_Collected data entries:_

***

(** Modelled from the spec: the two failure conditions of the
    GeometryResolver.  A range "exceeds the data chunk's declared size"
    when it ends past it; a run "exactly partition[s] its segment's
    layers_size (no gap, no overlap)" when every range lies in the
    segment's region, no two ranges overlap, and the lengths add up to
    layers_size. *)
Definition within_chunk (dsize : N) (r : ByteRange) : bool :=
  range_end r <=? dsize.

Definition inside_segment (seg : SegmentInfo.t) (r : ByteRange) : bool :=
  (SegmentInfo.data_offset seg <=? range_start r)
  && (range_end r
      <=? SegmentInfo.data_offset seg + SegmentInfo.layers_size seg).

Definition exactly_partitions (seg : SegmentInfo.t) (rs : list ByteRange)
  : bool :=
  forallb (inside_segment seg) rs
  && pairwise_disjoint rs
  && (total_length rs =? SegmentInfo.layers_size seg).

(** Modelled from the spec: the GeometryResolver on one segment.  It takes
    the run, computes the absolute ranges, and "fails with
    GeometryOverflow" on either condition; otherwise it returns the
    segment's entry, the index of the next layer and the layers left. *)
Definition resolve_segment (dsize : N) (seg : SegmentInfo.t) (idx : nat)
                           (ls : list LayerInfo.t)
  : Result (SegmentEntry * nat * list LayerInfo.t) :=
  let '(run, rem) := take_run seg 0 ls in
  let rs := resolve_all seg idx run in
  if negb (forallb (within_chunk dsize) (map byte_range rs)) then
    Err GeometryOverflow
  else if negb (exactly_partitions seg (map byte_range rs)) then
    Err GeometryOverflow
  else
    Ok ({| entry_segment := seg; entry_layers := rs |},
        (idx + List.length run)%nat, rem).

(** Modelled from the spec: the GeometryResolver's walk over the segment
    table, not among the source files.  The segments are served in table
    order, each taking its run of layer records; a layer record left when
    the segments are exhausted has no containing region and is reported
    as [GeometryOverflow]. *)
Fixpoint resolve_segments (dsize : N) (segs : list SegmentInfo.t)
                          (idx : nat) (ls : list LayerInfo.t)
  : Result GeometryIndex :=
  match segs with
  | [] =>
      match ls with
      | [] => Ok []
      | _ :: _ => Err GeometryOverflow
      end
  | seg :: segs' =>
      bind (resolve_segment dsize seg idx ls)
           (fun '(e, idx', rem) =>
              bind (resolve_segments dsize segs' idx' rem)
                   (fun es => Ok (e :: es)))
  end.

Definition resolve_geometry (t : ParsedTables) : Result GeometryIndex :=
  resolve_segments (data_chunk_size t) (segments t) 0 (layers t).

(** *** What a resolved index promises *)

(** The ranges [rs] partition the [len] bytes from [lo]: each range lies
    inside the region, every byte of the region is in exactly one range
    (no gap, no overlap), and the lengths add up to [len]. *)
Definition partitions (lo len : N) (rs : list ByteRange) : Prop :=
  (forall r, In r rs -> lo <= range_start r /\ range_end r <= lo + len) /\
  (forall x, lo <= x < lo + len ->
             List.length (filter (in_range x) rs) = 1%nat) /\
  total_length rs = len.

(** The range lies within [0, dsize): every byte of it is below
    [dsize]. *)
Definition within_data (dsize : N) (r : ByteRange) : Prop :=
  range_end r <= dsize /\ forall x, in_range x r = true -> x < dsize.

Definition valid_entry (dsize : N) (e : SegmentEntry) : Prop :=
  partitions (SegmentInfo.data_offset (entry_segment e))
             (SegmentInfo.layers_size (entry_segment e))
             (map byte_range (entry_layers e)) /\
  Forall (fun r => within_data dsize (byte_range r)) (entry_layers e).

(** A resolved layer is the layer record at its index: its range starts
    at segment.data_offset + layer_start and is block count x
    block_size_pad bytes long, and it carries the record's interleave
    unit, block_size and block_size_pad. *)
Definition resolved_from (t : ParsedTables) (e : SegmentEntry)
                         (r : ResolvedLayer) : Prop :=
  exists l,
    nth_error (layers t) (layer_index r) = Some l /\
    range_start (byte_range r)
      = SegmentInfo.data_offset (entry_segment e) + LayerInfo.layer_start l /\
    range_length (byte_range r)
      = block_count (layer_index r) * LayerInfo.block_size_pad l /\
    interleave_unit r = LayerInfo.interleave l /\
    resolved_block_size r = LayerInfo.block_size l /\
    resolved_block_size_pad r = LayerInfo.block_size_pad l.

Definition valid_index (t : ParsedTables) (idx : GeometryIndex) : Prop :=
  map entry_segment idx = segments t /\
  map layer_index (flat_map entry_layers idx)
    = seq 0 (List.length (layers t)) /\
  Forall (fun e => Forall (resolved_from t e) (entry_layers e)) idx /\
  Forall (valid_entry (data_chunk_size t)) idx.

End Resolver.

Section Decoder.

(** The block count of a layer may depend on anything in the input: it is
    given the buffer, the parsed tables and the index of the layer. *)
Variable block_count_of : list byte -> ParsedTables -> nat -> N.

(** Modelled from the spec: the entry point [decode], not among the source
    files.  The stages before the resolver (chunk walking, header and
    table parsing) and after it (data extraction) are parameters; any
    error of a stage aborts the whole decode. *)
Variable DecodedContainer : Type.
Variable parse_tables : list byte -> Result ParsedTables.
Variable extract :
  list byte -> ParsedTables -> GeometryIndex -> Result DecodedContainer.

Definition decode (buf : list byte) : Result DecodedContainer :=
  bind (parse_tables buf)
       (fun t =>
          bind (resolve_geometry (block_count_of buf t) t)
               (fun idx => extract buf t idx)).

End Decoder.

(** Stages for the examples: every layer has two blocks, the tables are
    [example_tables] whatever the buffer, and extraction returns the index
    it is given. *)
Definition example_block_count (buf : list byte) (t : ParsedTables)
                               (idx : nat) : N := 2.

Definition example_parse (buf : list byte) : Result ParsedTables :=
  Ok example_tables.

Definition example_extract (buf : list byte) (t : ParsedTables)
                           (idx : GeometryIndex) : Result GeometryIndex :=
  Ok idx.

(** The index expected for [example_tables]: layers 0 and 1 at bytes
    [16, 48) and [48, 64) of the data chunk. *)
Definition example_index : GeometryIndex :=
  [ {| entry_segment := SegmentInfo.mk 0 0 0 0 0 0 48 16;
       entry_layers :=
         [ {| layer_index := 0;
              byte_range := {| range_start := 16; range_length := 32 |};
              interleave_unit := 8;
              resolved_block_size := 16;
              resolved_block_size_pad := 16 |};
           {| layer_index := 1;
              byte_range := {| range_start := 48; range_length := 16 |};
              interleave_unit := 8;
              resolved_block_size := 8;
              resolved_block_size_pad := 8 |} ] |} ].

(** ** Packed layout, member slices and names that carry offsets *)

(** The layout with no padding at all: each member starts where the
    previous one ends. *)
Fixpoint packed_layout (off : N) (ms : list member) : list (member * N) :=
  match ms with
  | [] => []
  | m :: rest => (m, off) :: packed_layout (off + sizeof (mtype m)) rest
  end.

Definition members_size (ms : list member) : N :=
  fold_right (fun m acc => sizeof (mtype m) + acc) 0 ms.

(** The bytes of each member of a structure overlaid on [buf], in
    declaration order. *)
Definition member_slices (s : struct_decl) (buf : list byte)
  : list (list byte) :=
  map (fun p => firstn (N.to_nat (sizeof (mtype (fst p))))
                       (skipn (N.to_nat (snd p)) buf))
      (layout s).

(** Members such as [unk_0C], [zero_08] or [unknown_30] end in an
    underscore and two upper-case hexadecimal digits. *)
Definition hex_digit (c : Ascii.ascii) : option N :=
  let n := Ascii.N_of_ascii c in
  if (48 <=? n) && (n <=? 57) then Some (n - 48)
  else if (65 <=? n) && (n <=? 70) then Some (n - 55)
  else None.

Fixpoint named_offset (name : string) : option N :=
  match name with
  | EmptyString => None
  | String c rest =>
      match rest with
      | String h (String l EmptyString) =>
          if Ascii.N_of_ascii c =? 95 (* underscore *)
          then match hex_digit h, hex_digit l with
               | Some a, Some b => Some (16 * a + b)
               | _, _ => None
               end
          else named_offset rest
      | _ => named_offset rest
      end
  end.

(** The members whose name ends in two hexadecimal digits, as (name,
    offset in the layout, number in the name). *)
Definition offset_named_members (s : struct_decl) : list (string * N * N) :=
  flat_map (fun p => match named_offset (mname (fst p)) with
                     | Some n => [(mname (fst p), snd p, n)]
                     | None => []
                     end)
           (layout s).

(** * Properties *)

(** ** Reading bytes *)

Lemma le_value_bound (bs : list byte) :
  le_value bs < 256 ^ N.of_nat (List.length bs).
Proof.
  induction bs as [|b rest IH]; simpl List.length.
  - simpl. lia.
  - rewrite Nat2N.inj_succ, N.pow_succ_r'.
    cbn [le_value]. pose proof (Byte.to_N_bounded b). lia.
Qed.

Lemma uint_value_bound (o : byte_order) (bs : list byte) :
  uint_value o bs < 256 ^ N.of_nat (List.length bs).
Proof.
  destruct o; simpl.
  - apply le_value_bound.
  - rewrite <- (length_rev bs). apply le_value_bound.
Qed.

***

Begin at the top of the records above and quote each line exactly, ending with the line that contains "range_end r <=? dsize.".

_Solution:_
(** Modelled from the spec: the two failure conditions of the
    GeometryResolver.  A range "exceeds the data chunk's declared size"
    when it ends past it; a run "exactly partition[s] its segment's
    layers_size (no gap, no overlap)" when every range lies in the
    segment's region, no two ranges overlap, and the lengths add up to
    layers_size. *)
Definition within_chunk (dsize : N) (r : ByteRange) : bool :=
  range_end r <=? dsize.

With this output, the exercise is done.